Notre "monnaie" légale, imposée par l'État, n'est donc pas une monnaie. C'est en fait une devise, un substitut de monnaie, un "moyen de paiement" en termes juridiques. Il ne s'agit même pas d'un bien, puisque l'euro (ou encore, le dollar ou n'importe quelle autre devise contemporaine) est de plus en plus dématérialisé, comme noté plus haut. Le pire, néanmoins, est que son émission est assurée par des acteurs tout à fait privés et fort mal connus du public, sous la supervision théorique de la Banque de France, elle même supervisée par une instance technocratique assez mal connue, elle aussi, qui se nomme la Banque Centrale Européenne (BCE), et soumise elle-même à la BRI, plus énigmatique encore. L'émission monétaire, autrefois connue comme étant le pouvoir de battre monnaie, et jadis considérée comme une prérogative exclusive du souverain (et donc, par extension, du peuple), représente un pouvoir colossal, plus grand, même, que celui des armes :
Je crois que les institutions bancaires sont plus dangereuses pour notre liberté qu'une armée debout. Celui qui contrôle l'argent de la nation contrôle la nation.
Thomas Jefferson
Or, voilà que ce pouvoir ultime se retrouve aux mains de banquiers privés, émettant de la "monnaie" à volonté, sous la supervision théorique de la BCE, présidée par un ancien banquier de Goldman Sachs, la plus puissante banque privée du monde. Le lecteur intéressé trouvera sans difficulté grâce au Web que ce cas est loin d'être unique, puisque les "anciens" de Goldman Sachs ou d'autres établissements similaires prolifèrent littéralement dans le système monétaire occidental (voire, mondial). Quelles sont les implications réelles de cette situation ? Quels sont les mécanismes mis en oeuvre pour exercer ce contrôle de la nation par l'argent que dénonçait Jefferson ?
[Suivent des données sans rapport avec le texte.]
(** * tf-mirror: the downloader's acquisition pipeline, embedded and verified

    A shallow embedding of the Go sources of the Terraform registry mirror
    (packages [common], [downloader] and [downloader/binaries]) together with
    the properties that its specification states about them.

    Conventions.
    - Go [int] and [time.Duration] are 64-bit: they are [Z] values and every
      arithmetic step that can leave the range goes through [wrap64].
    - Go strings are [string]; [fmt.Sprintf] is written out with [+:+].
    - Go maps are [gmap]; ranging over a map yields its keys in an order the
      language leaves open, which is an explicit argument of the model.
    - The operating system and the network are oracles: an argument gives the
      result of each [os.Stat], [os.ReadDir] or HTTP round trip. *)

From Stdlib Require Import ZArith Lia Ascii String.
From stdpp Require Import base option gmap strings list pretty.

(** ** Machine integers *)

Definition wrap64 (z : Z) : Z := ((z + 2 ^ 63) mod 2 ^ 64 - 2 ^ 63)%Z.

Lemma wrap64_small (z : Z) : (- 2 ^ 63 <= z < 2 ^ 63)%Z -> wrap64 z = z.
Proof.
  intros Hz. unfold wrap64.
  rewrite Z.mod_small; lia.
Qed.

(** ** internal/common/client.go *)

Module Client.

(** What the caller can see of an [*http.Response]. *)
Record Response := { StatusCode : Z; BodyClosed : bool }.

(** Result of one [c.client.Do(req)].  [net/http] returns a non-nil response
    whenever the error is nil; with an error the response is usually nil. *)
Inductive DoResult :=
| DoOk (r : Response)
| DoFail (e : string) (r : option Response).

Inductive Error :=
| ErrCreateRequest (cause : string)
| ErrRetriesExhausted (maxRetries : Z) (cause : string).

(** What the transport does, in order: the [i]-th call of [Do] and the
    argument (in nanoseconds) of each [time.Sleep]. *)
Inductive Event :=
| EvDo (i : nat)
| EvSleep (d : Z).

Record Outcome := { resp : option Response; err : option Error; trace : list Event }.

Definition Second : Z := 1000000000.

(** [time.Duration(1<<uint(i)) * time.Second] *)
Definition waitTime (i : nat) : Z :=
  wrap64 (wrap64 (Z.shiftl 1 (Z.of_nat i)) * Second).

Definition closeBody (r : Response) : Response :=
  {| StatusCode := StatusCode r; BodyClosed := true |}.

(** [if i < c.maxRetries { time.Sleep(waitTime) }] *)
Definition backoff (maxRetries : Z) (i : nat) (tr : list Event) : list Event :=
  if (Z.of_nat i <? maxRetries)%Z then tr ++ [EvSleep (waitTime i)] else tr.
Outre le risque, de plus en plus avéré, de la corruption totale de ce qu'il reste de l'appareil politique au moyen de prébendes et de récompenses distribuées aux hauts fonctionnaires en échange de "services" rendus, la politique d'investissement (c'est-à-dire, ce que le pays sera ou non capable de produire à terme et en quelles quantités) se retrouve ainsi soumise au bon vouloir de l'émetteur de monnaie, à savoir la Banque, dont on connaît les exigences de rendement du capital et le mode de gestion du risque : rendement maximal, risque minimal. Toute autre considération, comme l'utilité sociale du projet ou l'impact sur l'environnement est éliminée. Autant le dire tout net : l'investissement se fera indubitablement dans ce qui rapporte gros et vite, disons, la spéculation financière, qui tend en effet à devenir de plus en plus l'activité principale de nos amis banquiers, surtout depuis que la distinction obligatoire entre banque de dépôt et banque commerciale n'a plus lieu d'être (suite à l'abolition de ce qu'on appelle aux États-Unis le
Glass-Steagall Act) [
6]. De cette façon, on se retrouve inévitablement à produire surtout des instruments de plus en plus sophistiqués de spéculation sur les décombres de ce qui reste d'actifs réels. Mentionnons par ailleurs les mécanismes de l'inflation et du seigneuriage, dont la compréhension est indispensable pour bien comprendre à quelle sauce nous allons être mangés.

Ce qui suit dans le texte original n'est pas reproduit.